PROBLEM DESCRIPTION - Your task is to copy the stretch of lines in the records below that begins with the line containing "Definition f64_eq : float64" and ends with the line containing "Lemma f64_le_key x", exactly as written, with nothing added.

(Dataset entries)
################

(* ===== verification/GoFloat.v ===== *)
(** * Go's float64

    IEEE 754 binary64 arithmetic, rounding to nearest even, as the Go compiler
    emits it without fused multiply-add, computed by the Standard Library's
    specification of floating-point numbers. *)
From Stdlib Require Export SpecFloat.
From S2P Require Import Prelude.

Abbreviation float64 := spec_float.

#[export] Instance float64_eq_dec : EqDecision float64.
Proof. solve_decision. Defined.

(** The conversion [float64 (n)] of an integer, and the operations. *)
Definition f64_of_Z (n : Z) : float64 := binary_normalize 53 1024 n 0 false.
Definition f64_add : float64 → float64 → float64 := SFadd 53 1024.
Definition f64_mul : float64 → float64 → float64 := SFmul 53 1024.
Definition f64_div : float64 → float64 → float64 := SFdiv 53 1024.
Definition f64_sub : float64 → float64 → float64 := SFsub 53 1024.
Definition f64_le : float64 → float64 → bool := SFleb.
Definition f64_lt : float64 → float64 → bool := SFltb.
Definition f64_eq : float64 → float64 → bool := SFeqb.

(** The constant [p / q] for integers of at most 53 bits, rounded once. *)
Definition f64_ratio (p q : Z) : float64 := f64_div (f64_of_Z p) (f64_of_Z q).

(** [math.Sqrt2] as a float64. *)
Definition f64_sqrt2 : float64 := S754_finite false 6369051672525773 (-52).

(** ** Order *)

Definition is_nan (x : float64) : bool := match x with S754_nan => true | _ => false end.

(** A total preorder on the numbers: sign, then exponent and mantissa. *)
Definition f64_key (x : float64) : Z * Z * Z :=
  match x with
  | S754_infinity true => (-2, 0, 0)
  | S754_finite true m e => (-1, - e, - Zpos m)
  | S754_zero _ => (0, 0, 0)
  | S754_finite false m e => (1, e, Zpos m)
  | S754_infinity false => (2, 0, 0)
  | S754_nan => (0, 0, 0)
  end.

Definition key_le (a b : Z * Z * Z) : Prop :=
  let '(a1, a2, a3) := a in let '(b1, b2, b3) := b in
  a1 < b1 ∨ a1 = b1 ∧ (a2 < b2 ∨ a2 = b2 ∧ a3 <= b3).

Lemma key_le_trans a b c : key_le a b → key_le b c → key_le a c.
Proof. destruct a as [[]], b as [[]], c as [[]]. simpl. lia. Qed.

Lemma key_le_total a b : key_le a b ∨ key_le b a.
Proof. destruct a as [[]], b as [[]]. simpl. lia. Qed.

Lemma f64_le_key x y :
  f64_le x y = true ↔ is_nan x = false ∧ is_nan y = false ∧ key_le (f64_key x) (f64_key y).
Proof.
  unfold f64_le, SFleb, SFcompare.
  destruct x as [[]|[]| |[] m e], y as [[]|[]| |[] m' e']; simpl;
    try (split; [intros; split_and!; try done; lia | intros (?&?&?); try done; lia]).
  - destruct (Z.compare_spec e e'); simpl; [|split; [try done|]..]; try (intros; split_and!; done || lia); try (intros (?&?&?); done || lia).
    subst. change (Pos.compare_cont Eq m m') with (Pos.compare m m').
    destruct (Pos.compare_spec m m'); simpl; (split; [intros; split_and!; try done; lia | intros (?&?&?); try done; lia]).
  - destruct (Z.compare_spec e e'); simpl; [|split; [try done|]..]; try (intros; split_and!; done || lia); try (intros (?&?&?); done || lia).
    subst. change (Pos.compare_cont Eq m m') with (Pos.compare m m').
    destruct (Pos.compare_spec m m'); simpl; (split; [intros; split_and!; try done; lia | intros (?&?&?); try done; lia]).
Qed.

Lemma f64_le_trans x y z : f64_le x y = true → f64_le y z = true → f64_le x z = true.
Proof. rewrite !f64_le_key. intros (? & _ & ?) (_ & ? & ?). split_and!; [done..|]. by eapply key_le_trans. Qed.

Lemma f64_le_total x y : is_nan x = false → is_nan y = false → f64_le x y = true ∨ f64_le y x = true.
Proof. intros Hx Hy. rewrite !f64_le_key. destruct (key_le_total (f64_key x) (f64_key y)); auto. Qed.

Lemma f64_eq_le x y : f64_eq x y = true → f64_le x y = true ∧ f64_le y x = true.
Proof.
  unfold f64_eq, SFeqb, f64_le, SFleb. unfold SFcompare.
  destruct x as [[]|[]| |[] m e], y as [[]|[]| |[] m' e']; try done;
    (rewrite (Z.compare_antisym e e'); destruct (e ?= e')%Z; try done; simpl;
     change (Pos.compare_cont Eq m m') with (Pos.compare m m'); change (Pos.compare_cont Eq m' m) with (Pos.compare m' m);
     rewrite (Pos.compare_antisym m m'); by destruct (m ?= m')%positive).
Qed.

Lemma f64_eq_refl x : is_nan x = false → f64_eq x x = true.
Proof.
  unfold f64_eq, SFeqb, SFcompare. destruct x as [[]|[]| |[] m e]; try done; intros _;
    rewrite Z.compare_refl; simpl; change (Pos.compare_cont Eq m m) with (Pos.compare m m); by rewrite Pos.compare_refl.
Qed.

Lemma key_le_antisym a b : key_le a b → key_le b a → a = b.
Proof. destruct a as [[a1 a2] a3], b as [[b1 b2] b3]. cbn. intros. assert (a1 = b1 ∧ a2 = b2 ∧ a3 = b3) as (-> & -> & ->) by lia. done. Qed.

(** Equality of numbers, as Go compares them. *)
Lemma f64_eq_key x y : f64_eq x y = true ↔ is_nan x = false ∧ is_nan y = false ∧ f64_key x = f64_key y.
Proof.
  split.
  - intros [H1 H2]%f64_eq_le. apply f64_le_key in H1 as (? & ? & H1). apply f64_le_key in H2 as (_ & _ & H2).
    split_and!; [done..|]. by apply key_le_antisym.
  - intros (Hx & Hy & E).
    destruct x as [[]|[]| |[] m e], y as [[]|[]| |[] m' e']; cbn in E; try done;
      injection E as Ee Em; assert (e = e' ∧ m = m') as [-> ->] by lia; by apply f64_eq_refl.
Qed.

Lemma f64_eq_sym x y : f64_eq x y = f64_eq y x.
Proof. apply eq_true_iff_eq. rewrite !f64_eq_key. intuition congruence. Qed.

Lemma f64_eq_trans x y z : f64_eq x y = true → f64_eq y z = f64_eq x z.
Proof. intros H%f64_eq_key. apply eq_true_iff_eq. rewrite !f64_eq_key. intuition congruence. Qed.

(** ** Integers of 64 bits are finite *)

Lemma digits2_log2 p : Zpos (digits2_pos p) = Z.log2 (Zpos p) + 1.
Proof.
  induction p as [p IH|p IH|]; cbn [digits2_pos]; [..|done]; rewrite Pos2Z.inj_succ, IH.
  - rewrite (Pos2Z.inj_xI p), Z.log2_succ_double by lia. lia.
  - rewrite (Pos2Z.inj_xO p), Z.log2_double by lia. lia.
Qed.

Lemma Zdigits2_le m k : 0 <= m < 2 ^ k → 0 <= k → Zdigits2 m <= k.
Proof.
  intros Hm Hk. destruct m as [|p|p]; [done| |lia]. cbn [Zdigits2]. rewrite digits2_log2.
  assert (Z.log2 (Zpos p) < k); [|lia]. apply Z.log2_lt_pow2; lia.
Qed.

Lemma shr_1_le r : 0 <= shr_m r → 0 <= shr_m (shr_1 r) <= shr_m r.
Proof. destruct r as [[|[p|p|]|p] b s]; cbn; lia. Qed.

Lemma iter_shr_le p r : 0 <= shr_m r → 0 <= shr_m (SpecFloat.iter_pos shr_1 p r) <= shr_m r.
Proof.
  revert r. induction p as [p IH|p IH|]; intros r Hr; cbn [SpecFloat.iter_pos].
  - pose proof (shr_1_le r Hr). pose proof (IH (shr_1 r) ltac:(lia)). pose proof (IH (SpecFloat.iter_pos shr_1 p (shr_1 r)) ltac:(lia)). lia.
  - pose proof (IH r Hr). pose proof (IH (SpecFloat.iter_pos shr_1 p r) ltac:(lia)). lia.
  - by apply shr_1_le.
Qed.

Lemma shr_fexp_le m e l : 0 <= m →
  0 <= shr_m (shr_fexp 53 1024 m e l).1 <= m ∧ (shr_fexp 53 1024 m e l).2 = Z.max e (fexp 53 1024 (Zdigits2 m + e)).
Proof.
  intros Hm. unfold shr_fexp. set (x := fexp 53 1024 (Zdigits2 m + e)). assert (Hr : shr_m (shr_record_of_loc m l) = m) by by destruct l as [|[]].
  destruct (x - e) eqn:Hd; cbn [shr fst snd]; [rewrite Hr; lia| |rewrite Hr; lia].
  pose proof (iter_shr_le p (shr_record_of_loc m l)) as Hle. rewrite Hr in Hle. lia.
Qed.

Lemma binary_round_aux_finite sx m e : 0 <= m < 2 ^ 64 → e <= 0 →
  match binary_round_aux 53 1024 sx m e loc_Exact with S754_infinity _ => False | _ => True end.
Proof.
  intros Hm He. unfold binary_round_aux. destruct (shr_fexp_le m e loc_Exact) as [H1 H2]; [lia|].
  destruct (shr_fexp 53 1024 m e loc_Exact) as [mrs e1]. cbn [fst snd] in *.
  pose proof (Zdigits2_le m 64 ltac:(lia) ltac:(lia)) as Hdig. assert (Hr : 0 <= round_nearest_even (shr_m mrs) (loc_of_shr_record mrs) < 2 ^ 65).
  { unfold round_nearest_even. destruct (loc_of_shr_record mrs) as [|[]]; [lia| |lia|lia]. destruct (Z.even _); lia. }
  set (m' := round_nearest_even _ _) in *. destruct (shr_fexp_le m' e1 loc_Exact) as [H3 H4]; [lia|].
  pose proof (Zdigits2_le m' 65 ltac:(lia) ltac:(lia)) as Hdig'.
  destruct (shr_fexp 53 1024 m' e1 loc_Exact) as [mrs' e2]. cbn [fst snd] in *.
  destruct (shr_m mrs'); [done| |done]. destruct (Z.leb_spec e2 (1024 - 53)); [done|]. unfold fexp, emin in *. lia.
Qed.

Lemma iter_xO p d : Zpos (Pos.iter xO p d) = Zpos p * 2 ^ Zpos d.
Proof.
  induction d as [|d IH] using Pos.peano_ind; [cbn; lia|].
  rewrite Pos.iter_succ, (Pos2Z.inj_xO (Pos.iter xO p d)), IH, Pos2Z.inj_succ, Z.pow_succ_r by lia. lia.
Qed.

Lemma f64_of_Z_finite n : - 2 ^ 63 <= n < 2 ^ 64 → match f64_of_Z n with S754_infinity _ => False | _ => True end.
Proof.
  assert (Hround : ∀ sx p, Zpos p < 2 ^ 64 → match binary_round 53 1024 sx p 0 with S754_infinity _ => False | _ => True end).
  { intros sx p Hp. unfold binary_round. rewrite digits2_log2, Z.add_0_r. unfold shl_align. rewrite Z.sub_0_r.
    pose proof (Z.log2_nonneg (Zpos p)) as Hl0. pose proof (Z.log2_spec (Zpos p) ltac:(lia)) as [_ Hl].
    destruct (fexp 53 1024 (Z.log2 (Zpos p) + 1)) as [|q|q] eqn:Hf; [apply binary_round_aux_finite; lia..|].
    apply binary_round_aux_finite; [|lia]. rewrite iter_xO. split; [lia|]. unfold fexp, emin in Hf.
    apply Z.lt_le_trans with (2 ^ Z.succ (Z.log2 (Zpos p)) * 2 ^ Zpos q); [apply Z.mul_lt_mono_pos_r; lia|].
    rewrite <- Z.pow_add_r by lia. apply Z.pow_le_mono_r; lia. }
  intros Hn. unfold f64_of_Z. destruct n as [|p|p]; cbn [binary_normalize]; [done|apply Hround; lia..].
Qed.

################

SOLUTION FOR THIS EXERCISE -
Definition f64_eq : float64 → float64 → bool := SFeqb.

(** The constant [p / q] for integers of at most 53 bits, rounded once. *)
Definition f64_ratio (p q : Z) : float64 := f64_div (f64_of_Z p) (f64_of_Z q).

(** [math.Sqrt2] as a float64. *)
Definition f64_sqrt2 : float64 := S754_finite false 6369051672525773 (-52).

(** ** Order *)

Definition is_nan (x : float64) : bool := match x with S754_nan => true | _ => false end.

(** A total preorder on the numbers: sign, then exponent and mantissa. *)
Definition f64_key (x : float64) : Z * Z * Z :=
  match x with
  | S754_infinity true => (-2, 0, 0)
  | S754_finite true m e => (-1, - e, - Zpos m)
  | S754_zero _ => (0, 0, 0)
  | S754_finite false m e => (1, e, Zpos m)
  | S754_infinity false => (2, 0, 0)
  | S754_nan => (0, 0, 0)
  end.

Definition key_le (a b : Z * Z * Z) : Prop :=
  let '(a1, a2, a3) := a in let '(b1, b2, b3) := b in
  a1 < b1 ∨ a1 = b1 ∧ (a2 < b2 ∨ a2 = b2 ∧ a3 <= b3).

Lemma key_le_trans a b c : key_le a b → key_le b c → key_le a c.
Proof. destruct a as [[]], b as [[]], c as [[]]. simpl. lia. Qed.

Lemma key_le_total a b : key_le a b ∨ key_le b a.
Proof. destruct a as [[]], b as [[]]. simpl. lia. Qed.

Lemma f64_le_key x y :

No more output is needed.